» **Task brief**
When you print the records, keep every line identical to the original.

» **Data records**
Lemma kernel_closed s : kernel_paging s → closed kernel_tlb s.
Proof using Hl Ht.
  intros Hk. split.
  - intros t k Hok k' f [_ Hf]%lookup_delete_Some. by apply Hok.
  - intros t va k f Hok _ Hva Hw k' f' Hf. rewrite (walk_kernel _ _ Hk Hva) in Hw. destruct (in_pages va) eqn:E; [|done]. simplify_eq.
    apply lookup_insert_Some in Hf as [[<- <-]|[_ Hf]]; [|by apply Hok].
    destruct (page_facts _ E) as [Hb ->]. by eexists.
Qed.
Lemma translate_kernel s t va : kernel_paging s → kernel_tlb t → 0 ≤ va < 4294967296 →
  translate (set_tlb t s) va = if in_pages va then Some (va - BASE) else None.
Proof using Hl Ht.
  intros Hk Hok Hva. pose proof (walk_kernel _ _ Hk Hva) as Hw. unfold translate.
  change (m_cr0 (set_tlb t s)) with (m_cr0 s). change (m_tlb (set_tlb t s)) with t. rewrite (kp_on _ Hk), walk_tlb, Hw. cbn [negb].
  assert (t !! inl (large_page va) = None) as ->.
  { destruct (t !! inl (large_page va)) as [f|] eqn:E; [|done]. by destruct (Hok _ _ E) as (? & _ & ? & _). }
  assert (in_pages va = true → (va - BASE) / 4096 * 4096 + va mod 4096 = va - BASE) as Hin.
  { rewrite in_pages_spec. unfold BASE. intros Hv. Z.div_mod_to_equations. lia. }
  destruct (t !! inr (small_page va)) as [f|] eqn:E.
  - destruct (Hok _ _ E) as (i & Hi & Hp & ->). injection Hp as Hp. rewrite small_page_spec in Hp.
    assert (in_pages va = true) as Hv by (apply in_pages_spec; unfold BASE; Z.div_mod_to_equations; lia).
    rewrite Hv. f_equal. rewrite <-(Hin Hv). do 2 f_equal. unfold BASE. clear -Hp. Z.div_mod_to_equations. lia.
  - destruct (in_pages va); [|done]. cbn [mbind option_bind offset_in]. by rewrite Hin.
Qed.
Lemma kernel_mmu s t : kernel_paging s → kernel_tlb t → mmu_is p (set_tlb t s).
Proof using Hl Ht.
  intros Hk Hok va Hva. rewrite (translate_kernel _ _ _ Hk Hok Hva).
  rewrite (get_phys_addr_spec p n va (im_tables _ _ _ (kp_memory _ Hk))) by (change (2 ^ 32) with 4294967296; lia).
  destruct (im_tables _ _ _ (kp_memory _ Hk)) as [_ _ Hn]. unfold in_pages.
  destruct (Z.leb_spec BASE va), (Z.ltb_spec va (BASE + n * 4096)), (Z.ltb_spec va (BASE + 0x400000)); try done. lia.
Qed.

» **Your solution**
Lemma kernel_closed s : kernel_paging s → closed kernel_tlb s.
Proof using Hl Ht.
  intros Hk. split.
  - intros t k Hok k' f [_ Hf]%lookup_delete_Some. by apply Hok.
  - intros t va k f Hok _ Hva Hw k' f' Hf. rewrite (walk_kernel _ _ Hk Hva) in Hw. destruct (in_pages va) eqn:E; [|done]. simplify_eq.
    apply lookup_insert_Some in Hf as [[<- <-]|[_ Hf]]; [|by apply Hok].
    destruct (page_facts _ E) as [Hb ->]. by eexists.
Qed.
Lemma translate_kernel s t va : kernel_paging s → kernel_tlb t → 0 ≤ va < 4294967296 →
  translate (set_tlb t s) va = if in_pages va then Some (va - BASE) else None.
Proof using Hl Ht.
  intros Hk Hok Hva. pose proof (walk_kernel _ _ Hk Hva) as Hw. unfold translate.
  change (m_cr0 (set_tlb t s)) with (m_cr0 s). change (m_tlb (set_tlb t s)) with t. rewrite (kp_on _ Hk), walk_tlb, Hw. cbn [negb].
  assert (t !! inl (large_page va) = None) as ->.
  { destruct (t !! inl (large_page va)) as [f|] eqn:E; [|done]. by destruct (Hok _ _ E) as (? & _ & ? & _). }
  assert (in_pages va = true → (va - BASE) / 4096 * 4096 + va mod 4096 = va - BASE) as Hin.
  { rewrite in_pages_spec. unfold BASE. intros Hv. Z.div_mod_to_equations. lia. }
  destruct (t !! inr (small_page va)) as [f|] eqn:E.
  - destruct (Hok _ _ E) as (i & Hi & Hp & ->). injection Hp as Hp. rewrite small_page_spec in Hp.
    assert (in_pages va = true) as Hv by (apply in_pages_spec; unfold BASE; Z.div_mod_to_equations; lia).
    rewrite Hv. f_equal. rewrite <-(Hin Hv). do 2 f_equal. unfold BASE. clear -Hp. Z.div_mod_to_equations. lia.
  - destruct (in_pages va); [|done]. cbn [mbind option_bind offset_in]. by rewrite Hin.
Qed.
Lemma kernel_mmu s t : kernel_paging s → kernel_tlb t → mmu_is p (set_tlb t s).
Proof using Hl Ht.
  intros Hk Hok va Hva. rewrite (translate_kernel _ _ _ Hk Hok Hva).
  rewrite (get_phys_addr_spec p n va (im_tables _ _ _ (kp_memory _ Hk))) by (change (2 ^ 32) with 4294967296; lia).
  destruct (im_tables _ _ _ (kp_memory _ Hk)) as [_ _ Hn]. unfold in_pages.
  destruct (Z.leb_spec BASE va), (Z.ltb_spec va (BASE + n * 4096)), (Z.ltb_spec va (BASE + 0x400000)); try done. lia.
Qed.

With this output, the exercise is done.